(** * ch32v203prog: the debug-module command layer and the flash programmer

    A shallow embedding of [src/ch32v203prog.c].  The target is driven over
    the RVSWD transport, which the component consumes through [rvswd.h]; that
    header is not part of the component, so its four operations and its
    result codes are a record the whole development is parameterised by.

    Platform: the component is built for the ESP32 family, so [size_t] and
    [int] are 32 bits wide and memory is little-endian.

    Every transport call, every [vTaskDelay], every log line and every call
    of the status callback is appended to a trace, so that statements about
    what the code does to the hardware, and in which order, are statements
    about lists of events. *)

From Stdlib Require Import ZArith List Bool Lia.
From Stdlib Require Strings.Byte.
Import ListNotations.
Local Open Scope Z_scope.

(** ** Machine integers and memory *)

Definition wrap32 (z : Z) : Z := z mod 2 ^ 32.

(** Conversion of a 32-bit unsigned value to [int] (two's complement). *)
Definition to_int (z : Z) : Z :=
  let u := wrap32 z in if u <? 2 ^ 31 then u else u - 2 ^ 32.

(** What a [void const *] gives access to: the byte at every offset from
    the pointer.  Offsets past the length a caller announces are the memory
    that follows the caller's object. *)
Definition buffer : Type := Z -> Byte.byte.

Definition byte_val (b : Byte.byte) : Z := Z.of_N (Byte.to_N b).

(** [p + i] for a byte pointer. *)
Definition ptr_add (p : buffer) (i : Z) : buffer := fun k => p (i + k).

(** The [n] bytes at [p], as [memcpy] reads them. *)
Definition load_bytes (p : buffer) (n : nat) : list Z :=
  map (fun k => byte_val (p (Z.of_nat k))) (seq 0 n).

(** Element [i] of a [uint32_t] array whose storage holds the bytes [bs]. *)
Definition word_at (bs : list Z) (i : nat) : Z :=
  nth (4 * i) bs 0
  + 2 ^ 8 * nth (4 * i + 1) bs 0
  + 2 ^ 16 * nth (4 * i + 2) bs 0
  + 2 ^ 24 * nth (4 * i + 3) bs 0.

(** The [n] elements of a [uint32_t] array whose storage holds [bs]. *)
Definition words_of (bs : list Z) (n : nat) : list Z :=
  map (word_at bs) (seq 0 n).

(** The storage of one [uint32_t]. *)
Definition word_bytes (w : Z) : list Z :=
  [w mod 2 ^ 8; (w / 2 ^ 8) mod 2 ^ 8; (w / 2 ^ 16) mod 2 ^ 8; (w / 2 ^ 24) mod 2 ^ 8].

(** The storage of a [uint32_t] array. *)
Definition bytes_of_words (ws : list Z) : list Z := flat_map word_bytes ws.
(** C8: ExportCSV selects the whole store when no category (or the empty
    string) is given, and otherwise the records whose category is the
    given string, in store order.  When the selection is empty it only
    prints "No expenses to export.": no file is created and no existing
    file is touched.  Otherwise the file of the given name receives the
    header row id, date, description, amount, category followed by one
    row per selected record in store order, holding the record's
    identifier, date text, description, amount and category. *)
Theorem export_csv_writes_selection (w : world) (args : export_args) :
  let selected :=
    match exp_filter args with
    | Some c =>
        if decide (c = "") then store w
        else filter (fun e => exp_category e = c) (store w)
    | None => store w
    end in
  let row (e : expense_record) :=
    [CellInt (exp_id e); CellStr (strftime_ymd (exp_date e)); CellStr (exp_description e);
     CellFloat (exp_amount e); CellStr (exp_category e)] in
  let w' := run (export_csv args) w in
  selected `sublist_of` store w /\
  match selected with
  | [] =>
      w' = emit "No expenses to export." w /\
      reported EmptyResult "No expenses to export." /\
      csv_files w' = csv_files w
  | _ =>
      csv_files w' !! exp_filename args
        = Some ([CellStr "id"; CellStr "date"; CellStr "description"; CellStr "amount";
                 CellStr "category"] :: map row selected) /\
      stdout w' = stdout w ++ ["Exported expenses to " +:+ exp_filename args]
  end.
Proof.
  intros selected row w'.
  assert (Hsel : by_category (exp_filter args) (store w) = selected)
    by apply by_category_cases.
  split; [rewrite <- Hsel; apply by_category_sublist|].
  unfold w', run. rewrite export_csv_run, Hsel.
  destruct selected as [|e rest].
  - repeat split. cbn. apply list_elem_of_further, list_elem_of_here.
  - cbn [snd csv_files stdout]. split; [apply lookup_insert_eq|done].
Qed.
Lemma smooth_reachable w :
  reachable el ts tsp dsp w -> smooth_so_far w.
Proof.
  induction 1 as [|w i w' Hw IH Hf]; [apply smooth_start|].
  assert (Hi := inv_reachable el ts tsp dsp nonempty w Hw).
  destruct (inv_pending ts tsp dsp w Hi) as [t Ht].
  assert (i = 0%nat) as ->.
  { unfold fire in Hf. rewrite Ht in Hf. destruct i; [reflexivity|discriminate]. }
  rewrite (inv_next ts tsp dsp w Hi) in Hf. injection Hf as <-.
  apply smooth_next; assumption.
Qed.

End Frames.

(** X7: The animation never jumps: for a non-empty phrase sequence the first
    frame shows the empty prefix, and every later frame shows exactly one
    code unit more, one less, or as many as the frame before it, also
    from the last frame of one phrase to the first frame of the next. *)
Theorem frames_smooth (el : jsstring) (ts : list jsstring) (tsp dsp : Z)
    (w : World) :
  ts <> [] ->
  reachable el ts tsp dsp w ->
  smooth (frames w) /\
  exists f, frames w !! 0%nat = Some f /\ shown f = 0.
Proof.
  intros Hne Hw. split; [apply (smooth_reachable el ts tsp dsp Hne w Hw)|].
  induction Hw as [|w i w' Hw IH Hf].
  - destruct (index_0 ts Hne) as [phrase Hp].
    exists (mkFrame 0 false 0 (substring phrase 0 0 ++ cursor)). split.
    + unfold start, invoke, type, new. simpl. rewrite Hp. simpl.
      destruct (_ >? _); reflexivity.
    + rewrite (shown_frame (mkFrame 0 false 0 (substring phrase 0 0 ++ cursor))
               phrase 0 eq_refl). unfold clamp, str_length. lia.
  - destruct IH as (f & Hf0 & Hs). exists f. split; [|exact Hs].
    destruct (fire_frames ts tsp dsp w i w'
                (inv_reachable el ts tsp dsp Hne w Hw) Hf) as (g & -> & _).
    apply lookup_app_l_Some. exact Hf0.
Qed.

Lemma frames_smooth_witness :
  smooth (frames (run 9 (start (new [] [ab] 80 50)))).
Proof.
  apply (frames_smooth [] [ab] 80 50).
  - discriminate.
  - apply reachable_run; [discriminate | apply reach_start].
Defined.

» **Exercise**
Within the listing above, extract exactly the lines from the line with "i + 3) bs 0." to the line with "given string, in", the two named lines included, and no others.

» **Answer area**
  + 2 ^ 24 * nth (4 * i + 3) bs 0.

(** The [n] elements of a [uint32_t] array whose storage holds [bs]. *)
Definition words_of (bs : list Z) (n : nat) : list Z :=
  map (word_at bs) (seq 0 n).

(** The storage of one [uint32_t]. *)
Definition word_bytes (w : Z) : list Z :=
  [w mod 2 ^ 8; (w / 2 ^ 8) mod 2 ^ 8; (w / 2 ^ 16) mod 2 ^ 8; (w / 2 ^ 24) mod 2 ^ 8].

(** The storage of a [uint32_t] array. *)
Definition bytes_of_words (ws : list Z) : list Z := flat_map word_bytes ws.
(** C8: ExportCSV selects the whole store when no category (or the empty
    string) is given, and otherwise the records whose category is the
    given string, in store order.  When the selection is empty it only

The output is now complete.